Representative RNA aptamer secondary structures motifs from Mfold server. Blue dots are U-A bonds and U-G wobbles. Red dots are G-C bonds. Arrows denote the start and end of the random region.
Binding Strength
Preliminary results from gel shift assays suggest that the Kd values for the selected aptamers lie under 1 μM (Figure 6). The aptamer against neomycin appears to have a Kd value in the lower range of the nanomolar scale.
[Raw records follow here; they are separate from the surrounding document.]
(** C2 as stated fails on the code: from a current distance of 0 a negative
    predicted delta (the front withdraws 5 m) gives a new distance of 5, not
    0; and from a negative current distance a non-negative delta gives 0,
    which is more than the current distance. *)
Lemma clamp_zero_not_kept_counterexample :
  (returned (fst (day_body (Demo.stub (-5) 0 0) 1 1 (Demo.state 0))) = true
   /\ num_at (cur (Demo.state 0)) "dist_to_front_m" == 0
   /\ num_at (cur (snd (day_body (Demo.stub (-5) 0 0) 1 1 (Demo.state 0)))) "dist_to_front_m" == 5
   /\ ~ 5 == 0)%Q
  /\ (returned (fst (day_body (Demo.stub 1 0 0) 1 1 (Demo.state (-3)))) = true
      /\ num_at (cur (Demo.state (-3))) "dist_to_front_m" == -3
      /\ num_at (cur (snd (day_body (Demo.stub 1 0 0) 1 1 (Demo.state (-3))))) "dist_to_front_m" == 0
      /\ ~ 0 <= -3)%Q.
Proof.
  repeat split; try (vm_compute; reflexivity); vm_compute; congruence.
Qed.

(** C4, as amended.  Take a returned history and its anchor; the snapshot at
    position [i] is that of day [i + 1], which starts in the state [s]
    reached after [i] days.  Its encirclement score is the answer of the
    encirclement predictor on that day's updated state, clipped and rounded
    to three decimals: it lies in [0,1] whatever the predictor answered.
    Its capture probability is the positive-class probability [p] the
    capture predictor gives on that day's fully updated state, rounded to
    three decimals and not clipped: it lies in [0,1] when [p] does, and is
    at least 1 when [p] exceeds 1. *)
Theorem snapshot_score_bounds self city days scenario w h w' :
  run_simulation self city days scenario w = (Ret (Some h), w') ->
  exists cs w1,
    get_city_state city w = (Ret cs, w1)
    /\ forall i snap, h !! i = Some snap ->
         let m := modifier_of scenario in
         let s := Stage.state_after self m i (obj w1 cs) in
         let s1 := Stage.momentum_update self m s in
         let s2 := Stage.encirclement_stage self s1 in
         let raw := model_B_predict self (nums s1 (feats_B self)) in
         let p := snd (model_C_predict_proba self (nums s2 (feats_C self))) in
         (encirclement snap = Num.round (Num.clip01 raw) 3
          /\ 0 <= encirclement snap <= 1
          /\ prob_capture snap = Num.round p 3
          /\ (0 <= p <= 1 -> 0 <= prob_capture snap <= 1)
          /\ (1 < p -> 1 <= prob_capture snap))%Q.
Proof.
  intros E.
  apply run_Ret_Some in E as (cs & w1 & v & st' & Eg & _ & _ & El & _).
  exists cs, w1. split; [exact Eg|].
  apply loop_Ret_history in El. cbn [cur app] in El. subst h.
  intros i snap Hi. apply history_from_lookup in Hi as (d & _ & -> & _).
  cbn zeta. cbn [day_snapshot encirclement prob_capture].
  split; [reflexivity|]. split; [apply round_unit, clip01_bounds|].
  split; [reflexivity|]. split.
  - intros Hp. apply round_unit, Hp.
  - intros Hp. apply Qle_trans with (Num.round 1 3); [vm_compute; congruence|].
    apply round_mono. apply Qlt_le_weak, Hp.
Qed.

Lemma snapshot_score_bounds_witness :
  Forall (fun snap => 0 <= encirclement snap <= 1)%Q
    (match fst (run_simulation (Demo.stub 10 (17 # 10) (1 # 10)) "Kramatorsk" 3
                  "inertial" Demo.world) with
     | Ret (Some h) => h
     | _ => []
     end).
Proof.
  destruct (run_simulation (Demo.stub 10 (17 # 10) (1 # 10)) "Kramatorsk" 3
              "inertial" Demo.world) as [[[h|]|e] w'] eqn:E;
    cbn [fst]; try constructor.
  destruct (snapshot_score_bounds _ _ _ _ _ _ _ E) as (cs & w1 & _ & H).
  apply Forall_forall. intros snap [i Hi]%list_elem_of_lookup.
  apply (H i snap Hi).
Defined.

(** C4 as stated fails on the code: a stub capture predictor that answers
    1.7 puts 1.7 into the snapshot. *)
Lemma capture_probability_unclipped_counterexample :
  exists snap,
    fst (run_simulation (Demo.stub 10 (17 # 10) (17 # 10)) "Kramatorsk" 3 "inertial"
           Demo.world)
    = Ret (Some [snap])
    /\ (prob_capture snap == 17 # 10)%Q
    /\ ~ (prob_capture snap <= 1)%Q.
Proof.
  eexists. split; [vm_compute; reflexivity|]. split; vm_compute; congruence.
Qed.

(** C5.  When the anchor's [is_captured] is 1 the run returns [None], the
    "already occupied" outcome: no history, no predictor call, the data
    frame as it was.  A run of zero days on a free city returns the empty
    history, which is another value. *)
Theorem already_occupied self city days scenario w cs w1 v :
  get_city_state city w = (Ret cs, w1) ->
  obj w1 cs !! "is_captured" = Some v ->
  (Series.eq1 v = true ->
   run_simulation self city days scenario w = (Ret None, w1)
   /\ trace w1 = trace w /\ df w1 = df w)
  /\ (Series.eq1 v = false -> (days <= 0)%Z ->
      run_simulation self city days scenario w = (Ret (Some []), w1))
  /\ Ret (A := option (list Snapshot)) None <> Ret (Some []).
Proof.
  intros E Hv. rewrite (run_from_anchor _ _ _ _ _ _ _ E).
  unfold Series.getitem. rewrite Hv.
  pose proof (get_city_state_Ret _ _ _ _ E) as (r & _ & _ & _ & Hcs & ->).
  split; [|split].
  - intros ->. auto.
  - intros -> Hd. unfold py_range. replace (Z.to_nat (days + 1 - 1)) with 0 by lia.
    cbn [seq map loop mret SE_ret cur log].
    f_equal. apply on_object_nop. subst cs. unfold looked_up. cbn [objects].
    rewrite length_app. cbn [length]. lia.
  - discriminate.
Qed.

Lemma already_occupied_witness :
  fst (run_simulation (Demo.stub 10 0 0) "Mariupol" 60 "inertial" Demo.world) = Ret None
  /\ trace (snd (run_simulation (Demo.stub 10 0 0) "Mariupol" 60 "inertial" Demo.world)) = [].
Proof.
  assert (obj (looked_up Demo.world (Demo.row "Mariupol" 21 0 1)) 1 !! "is_captured"
          = Some (VNum 1)) as Hv by (vm_compute; reflexivity).
  destruct (already_occupied (Demo.stub 10 0 0) "Mariupol" 60 "inertial" _ _ _ _
              lookup_Mariupol Hv) as [H _].
  destruct (H eq_refl) as (-> & Ht & _). cbn [fst snd]. now rewrite Ht.
Defined.

(** C8.  The scenario table gives 0.5 for [conservative], 1.0 for
    [inertial] and 1.5 for [aggressive]; a label that is not in the table
    gets 1.0 without an error, and a run under such a label is the run
    under [inertial]: same result and same final world.  The modifier of
    the label is the one the run applies: on a free anchor whose required
    cells are numbers, a run of at least one day returns a history in which
    every snapshot records the prediction of its day times that modifier
    (0.5 for [conservative], 1.5 for [aggressive], 1.0 for any other
    label), and the distance that this adjusted delta leaves. *)
Theorem scenario_lookup :
  (modifier_of "conservative" = 1 # 2
   /\ modifier_of "inertial" = 1
   /\ modifier_of "aggressive" = 3 # 2)%Q
  /\ (forall label,
        label ∉ ["conservative"; "inertial"; "aggressive"] ->
        modifier_of label = 1%Q
        /\ forall self city days w,
            run_simulation self city days label w
            = run_simulation self city days "inertial" w)
  /\ (forall self city days label w cs w1 v,
        get_city_state city w = (Ret cs, w1) ->
        ready self (obj w1 cs) = true ->
        obj w1 cs !! "is_captured" = Some v ->
        Series.eq1 v = false ->
        (1 <= days)%Z ->
        let q := if decide (label = "conservative") then (1 # 2)%Q
                 else if decide (label = "aggressive") then (3 # 2)%Q
                 else 1%Q in
        exists h w',
          run_simulation self city days label w = (Ret (Some h), w')
          /\ 1 <= length h
          /\ forall i snap, h !! i = Some snap ->
               let s := Stage.state_after self q i (obj w1 cs) in
               let adjusted_delta := (model_A_predict self (nums s (feats_A self)) * q)%Q in
               delta_real snap = Num.round adjusted_delta 1
               /\ dist_to_front snap
                  = Num.round (Num.max0 (num_at s "dist_to_front_m" - adjusted_delta)) 0).
Proof.
  split; [repeat split; vm_compute; reflexivity|]. split.
  - intros label Hl. pose proof (modifiers_unknown _ Hl) as Hn.
    split.
    + unfold modifier_of. now rewrite Hn.
    + intros self city days w. unfold run_simulation. rewrite Hn.
      replace (modifiers !! "inertial") with (Some 1%Q) by (vm_compute; reflexivity).
      reflexivity.
  - intros self city days label w cs w1 v Eg Hr Hv Hf Hdays q.
    assert (modifier_of label = q) as Hq.
    { subst q. destruct (decide (label = "conservative")) as [->|Hc]; [reflexivity|].
      destruct (decide (label = "aggressive")) as [->|Ha]; [reflexivity|].
      destruct (decide (label = "inertial")) as [->|Hi]; [reflexivity|].
      unfold modifier_of. rewrite modifiers_unknown; [reflexivity|].
      rewrite !not_elem_of_cons. repeat split; auto. apply not_elem_of_nil. }
    destruct (run_ready self city days label _ _ _ _ Eg Hr Hv Hf) as [w' Erun].
    rewrite Hq in Erun.
    exists (history_from self q (obj w1 cs) (py_range 1 (days + 1))), w'.
    split; [exact Erun|]. split.
    + unfold py_range. replace (Z.to_nat (days + 1 - 1)) with (S (Z.to_nat (days - 1))) by lia.
      cbn [seq map history_from length]. lia.
    + intros i snap Hi. apply history_from_lookup in Hi as (d & _ & -> & _).
      cbn zeta. cbn [day_snapshot delta_real dist_to_front]. split; reflexivity.
Qed.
The KANR12CA clone has a dissociation constant in the range of 10–30 nM. Three species of aptamer against tobramycin have been tested for binding affinity. TOBR12CA has an apparent Kd of 30–100 nM. TOBR12CB and TOBR12CC seem to possess a Kd value of around 100 nM. Further planned tests will more precisely locate the dissociation constants of these as well as the as yet untested aptamers. We also intend to examine the cross reactivity of the aptamers when introduced to similar targets.
Selected aptamer dissociation constants.
CONCLUSIONS
We have developed an in vitro selection method for discovering aptamers against low molecular weight targets that in some cases selects stronger binders than published selections against identical targets.
We are continuing to examine the binding character of the selected aptamers. We plan next to select aptamers against molecules of higher interest, including diagnostically important molecules such as neurotransmitters and narcotic drugs.
Acknowledgments
This work was supported by National Science Foundation EIA-0218447.